(** C3 fails on every document that has a creation date: the record the
    extractor returns for it holds the [datetime] object of the library
    under "Created", not a string. *)
Theorem created_field_is_a_datetime `{PdfLibrary} `{Runtime} :
  forall (w w' : world) (path data : list Z) (reader : PyPDF2.reader)
         (info : PyPDF2.DocumentInformation) (d : datetime) (m : record),
    files w !! path = Some data ->
    PdfReader data = Ok reader ->
    PyPDF2.metadata reader = Ok (Some info) ->
    PyPDF2.creation_date info = Ok (Some d) ->
    extract_metadata path w = (w', Ok (Some m)) ->
    Csv.dict_get m (lit "Created") VNone = VDatetime d
    /\ is_str (Csv.dict_get m (lit "Created") VNone) = false.
Proof.
  intros w w' path data reader info d m Hfile Hreader Hmeta Hdate Hrun.
  rewrite extract_metadata_eval in Hrun.
  destruct (outcome w path) as [r|e] eqn:Hout;
    [|by destruct (stdout_accepts _)].
  injection Hrun as _ ->.
  apply created_value in Hout
    as (data' & reader' & info' & cd & Hf & Hr & Hm & Hcd & Hget).
  rewrite Hfile in Hf. injection Hf as <-.
  rewrite Hreader in Hr. injection Hr as <-.
  rewrite Hmeta in Hm. injection Hm as <-.
  rewrite Hdate in Hcd. injection Hcd as <-.
  by rewrite Hget.
Qed.

Lemma created_field_is_a_datetime_witness :
  exists m,
    @extract_metadata Sample.library Sample.runtime (lit "docs/b.PDF")
      Sample.start
    = (Sample.start, Ok (Some m))
    /\ Csv.dict_get m (lit "Created") VNone = VDatetime Sample.new_year
    /\ is_str (Csv.dict_get m (lit "Created") VNone) = false.
Proof.
  eexists. split.
  - rewrite extract_metadata_eval. vm_compute. reflexivity.
  - apply (@created_field_is_a_datetime Sample.library Sample.runtime
             Sample.start Sample.start (lit "docs/b.PDF") Sample.pdf_dated
             {| PyPDF2.metadata :=
                  Ok (Some (Sample.info_of None (Some Sample.new_year))) |}
             (Sample.info_of None (Some Sample.new_year))).
    + vm_compute. reflexivity.
    + reflexivity.
    + reflexivity.
    + reflexivity.
    + rewrite extract_metadata_eval. vm_compute. reflexivity.
Defined.

(** A document without an /Info dictionary: [info] is [None] and the first
    attribute access raises. *)
Lemma missing_info_raises `{PdfLibrary} (w : world) (path data : list Z)
  (reader : PyPDF2.reader) :
  files w !! path = Some data ->
  PdfReader data = Ok reader ->
  PyPDF2.metadata reader = Ok None ->
  outcome w path = Raise (AttributeError (lit "title")).
Proof.
  intros Hfile Hreader Hmeta.
  unfold outcome, extract_metadata_body, Os.bind, open_rb, lift.
  by rewrite Hfile, Hreader, Hmeta.
Qed.
(** * Verification of the Quantum two-station correlator and orchestrator

    Shallow embedding of the parts of [src/cpp/Correlator/Correlator.cpp] and
    [src/cpp/orchestrator/orchestrator.cpp] that compute the delay estimate,
    the bound-based noise reduction, the coincidence matching, the
    angle-bin histogram and the visibility.

    Conventions of the embedding:
    - [uint64_t] values are [Z] with their wrap-around written out
      ([mod 2^64]); [int64_t] values are [Z] in their defined range (signed
      overflow is undefined behaviour in C++, so it is not modelled);
    - [size_t] indices are [nat]; [int] values are [Z] in their range,
      with the conversion of a [size_t] to [int] written out;
    - [double] values of the correlator's spectral arithmetic are [R]; in
      [hist_norm] each [double] operation is rounded by a rounding
      function [rnd]; the
      [double] values of the orchestrator's histogram analysis are [Q], so
      that the histogram code stays executable. *)

(* String first, so that the list functions of List shadow its homonyms. *)
From Stdlib Require Import String Ascii.
From Stdlib Require Import ZArith List Lia Bool Reals Lra QArith Qround Qabs.
From Stdlib Require Import Permutation Sorted.
From Stdlib Require Mergesort.
From Stdlib Require Lqa.
Import ListNotations.

(** ** Correlator: peak search (Correlator::rmax, Correlator::runCorrelation) *)
Module Correlator.
Local Open Scope R_scope.

(** [struct Vmax { double max; size_t kmax; }].  The field [kmax] is
    [None] while it has never been written: [Vmax m;] in [rmax] is a local
    object of a trivial type, so its members start indeterminate. *)
Record Vmax := mkVmax { vmax : R; kmax : option nat }.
···
§ **TO DO**
From the records above, show each line that contains the word "PdfReader".

§ **ANSWER BOX**
    PdfReader data = Ok reader ->
  PdfReader data = Ok reader ->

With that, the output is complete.